- **YOUR TASK**:
Copy, word for word, the lines of the entries below between the one with "(* ===== verification/PkgScc.v ===== *)" and the one with "Correctness of [tarjan]", inclusive, and leave out everything else.

—————

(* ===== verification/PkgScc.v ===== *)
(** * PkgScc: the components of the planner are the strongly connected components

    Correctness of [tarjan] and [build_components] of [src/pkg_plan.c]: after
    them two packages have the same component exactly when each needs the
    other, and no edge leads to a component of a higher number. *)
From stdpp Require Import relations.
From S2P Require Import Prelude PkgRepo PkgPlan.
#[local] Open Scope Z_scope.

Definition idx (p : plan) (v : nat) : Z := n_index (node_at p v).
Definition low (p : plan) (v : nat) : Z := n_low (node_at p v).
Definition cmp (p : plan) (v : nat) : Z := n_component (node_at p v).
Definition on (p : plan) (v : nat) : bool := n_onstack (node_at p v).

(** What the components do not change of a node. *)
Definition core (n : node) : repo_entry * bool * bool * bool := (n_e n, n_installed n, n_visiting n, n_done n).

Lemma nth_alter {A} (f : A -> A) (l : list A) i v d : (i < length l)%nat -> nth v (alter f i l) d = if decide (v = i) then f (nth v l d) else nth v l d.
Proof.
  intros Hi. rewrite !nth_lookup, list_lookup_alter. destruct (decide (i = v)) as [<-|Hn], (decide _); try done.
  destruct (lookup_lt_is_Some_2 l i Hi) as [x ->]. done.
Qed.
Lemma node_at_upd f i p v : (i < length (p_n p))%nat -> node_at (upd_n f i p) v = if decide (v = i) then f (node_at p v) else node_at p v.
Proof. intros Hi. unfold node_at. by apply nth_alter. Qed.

—————

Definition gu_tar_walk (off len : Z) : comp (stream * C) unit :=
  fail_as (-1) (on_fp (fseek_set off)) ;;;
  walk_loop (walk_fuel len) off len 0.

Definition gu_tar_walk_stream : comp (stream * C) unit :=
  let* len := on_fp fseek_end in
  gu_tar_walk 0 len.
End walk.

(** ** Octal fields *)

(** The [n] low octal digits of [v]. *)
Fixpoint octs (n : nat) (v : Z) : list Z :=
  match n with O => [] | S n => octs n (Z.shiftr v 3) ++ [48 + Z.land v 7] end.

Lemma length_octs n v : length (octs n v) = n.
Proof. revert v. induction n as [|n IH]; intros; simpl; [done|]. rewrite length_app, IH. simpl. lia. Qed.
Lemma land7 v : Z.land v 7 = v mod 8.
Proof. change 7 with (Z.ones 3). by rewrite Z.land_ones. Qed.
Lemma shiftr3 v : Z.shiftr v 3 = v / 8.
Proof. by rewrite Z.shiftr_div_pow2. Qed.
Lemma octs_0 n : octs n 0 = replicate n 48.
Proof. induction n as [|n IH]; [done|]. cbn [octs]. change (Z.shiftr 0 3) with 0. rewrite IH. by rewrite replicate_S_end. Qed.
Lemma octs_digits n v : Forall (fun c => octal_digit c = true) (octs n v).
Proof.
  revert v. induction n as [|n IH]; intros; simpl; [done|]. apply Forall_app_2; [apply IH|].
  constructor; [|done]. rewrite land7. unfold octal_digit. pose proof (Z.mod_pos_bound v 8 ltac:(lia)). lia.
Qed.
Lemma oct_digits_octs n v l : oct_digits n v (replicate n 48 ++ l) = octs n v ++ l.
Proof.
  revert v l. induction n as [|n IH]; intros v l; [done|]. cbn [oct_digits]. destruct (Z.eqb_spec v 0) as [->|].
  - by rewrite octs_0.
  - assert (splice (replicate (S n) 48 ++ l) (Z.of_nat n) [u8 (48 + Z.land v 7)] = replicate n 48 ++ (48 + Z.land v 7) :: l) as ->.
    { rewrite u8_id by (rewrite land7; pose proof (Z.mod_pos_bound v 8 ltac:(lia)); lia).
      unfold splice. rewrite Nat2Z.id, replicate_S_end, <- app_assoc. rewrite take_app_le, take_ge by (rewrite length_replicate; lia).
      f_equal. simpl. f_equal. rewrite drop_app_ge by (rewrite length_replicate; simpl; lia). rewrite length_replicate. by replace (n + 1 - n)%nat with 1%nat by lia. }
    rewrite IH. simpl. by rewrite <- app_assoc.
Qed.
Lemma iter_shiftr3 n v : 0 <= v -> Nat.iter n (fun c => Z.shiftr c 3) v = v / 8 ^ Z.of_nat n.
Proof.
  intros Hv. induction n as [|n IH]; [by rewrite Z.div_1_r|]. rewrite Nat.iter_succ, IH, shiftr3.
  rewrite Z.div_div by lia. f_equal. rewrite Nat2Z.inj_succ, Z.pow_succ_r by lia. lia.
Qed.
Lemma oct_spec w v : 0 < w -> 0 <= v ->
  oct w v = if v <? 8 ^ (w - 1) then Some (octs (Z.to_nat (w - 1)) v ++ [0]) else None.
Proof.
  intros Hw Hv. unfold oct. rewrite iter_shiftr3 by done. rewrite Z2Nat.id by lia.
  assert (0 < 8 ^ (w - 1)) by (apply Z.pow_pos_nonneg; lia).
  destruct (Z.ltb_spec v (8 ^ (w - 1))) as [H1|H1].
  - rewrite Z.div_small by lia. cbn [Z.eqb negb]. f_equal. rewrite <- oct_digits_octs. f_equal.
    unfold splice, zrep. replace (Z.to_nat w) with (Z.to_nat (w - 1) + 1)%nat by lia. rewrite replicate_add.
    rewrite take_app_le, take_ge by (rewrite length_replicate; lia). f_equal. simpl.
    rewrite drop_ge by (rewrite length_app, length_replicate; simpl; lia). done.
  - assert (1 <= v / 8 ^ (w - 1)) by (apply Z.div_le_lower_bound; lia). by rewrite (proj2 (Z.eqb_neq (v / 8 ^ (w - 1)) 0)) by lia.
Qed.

—————

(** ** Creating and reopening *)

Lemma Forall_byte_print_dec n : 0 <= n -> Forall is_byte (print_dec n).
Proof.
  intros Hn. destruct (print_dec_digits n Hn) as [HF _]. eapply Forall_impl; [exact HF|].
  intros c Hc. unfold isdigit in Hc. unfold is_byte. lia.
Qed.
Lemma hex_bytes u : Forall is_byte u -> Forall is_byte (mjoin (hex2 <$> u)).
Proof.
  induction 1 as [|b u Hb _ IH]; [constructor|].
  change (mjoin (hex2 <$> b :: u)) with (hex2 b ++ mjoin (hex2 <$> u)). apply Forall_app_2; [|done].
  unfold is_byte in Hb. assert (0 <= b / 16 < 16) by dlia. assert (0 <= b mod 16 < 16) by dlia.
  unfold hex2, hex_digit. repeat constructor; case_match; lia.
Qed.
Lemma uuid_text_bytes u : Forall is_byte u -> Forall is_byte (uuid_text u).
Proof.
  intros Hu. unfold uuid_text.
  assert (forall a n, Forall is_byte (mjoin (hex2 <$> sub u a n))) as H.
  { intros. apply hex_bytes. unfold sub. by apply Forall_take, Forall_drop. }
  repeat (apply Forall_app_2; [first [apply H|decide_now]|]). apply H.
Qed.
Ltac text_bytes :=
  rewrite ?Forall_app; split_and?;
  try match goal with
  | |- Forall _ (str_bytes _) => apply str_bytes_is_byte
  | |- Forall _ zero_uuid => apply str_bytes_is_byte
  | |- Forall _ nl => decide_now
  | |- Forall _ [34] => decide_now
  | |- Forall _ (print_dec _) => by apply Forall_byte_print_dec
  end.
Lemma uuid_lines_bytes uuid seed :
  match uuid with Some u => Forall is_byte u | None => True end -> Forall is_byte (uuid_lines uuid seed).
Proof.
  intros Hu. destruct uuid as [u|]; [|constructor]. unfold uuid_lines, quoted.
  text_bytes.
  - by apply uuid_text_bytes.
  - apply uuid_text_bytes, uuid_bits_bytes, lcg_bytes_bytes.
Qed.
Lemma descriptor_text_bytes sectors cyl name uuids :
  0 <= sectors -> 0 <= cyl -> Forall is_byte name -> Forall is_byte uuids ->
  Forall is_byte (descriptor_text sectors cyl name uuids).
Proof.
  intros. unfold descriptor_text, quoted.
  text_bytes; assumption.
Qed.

—————

- **ANSWER TO THE PROBLEM**:
(* ===== verification/PkgScc.v ===== *)
(** * PkgScc: the components of the planner are the strongly connected components

    Correctness of [tarjan] and [build_components] of [src/pkg_plan.c]: after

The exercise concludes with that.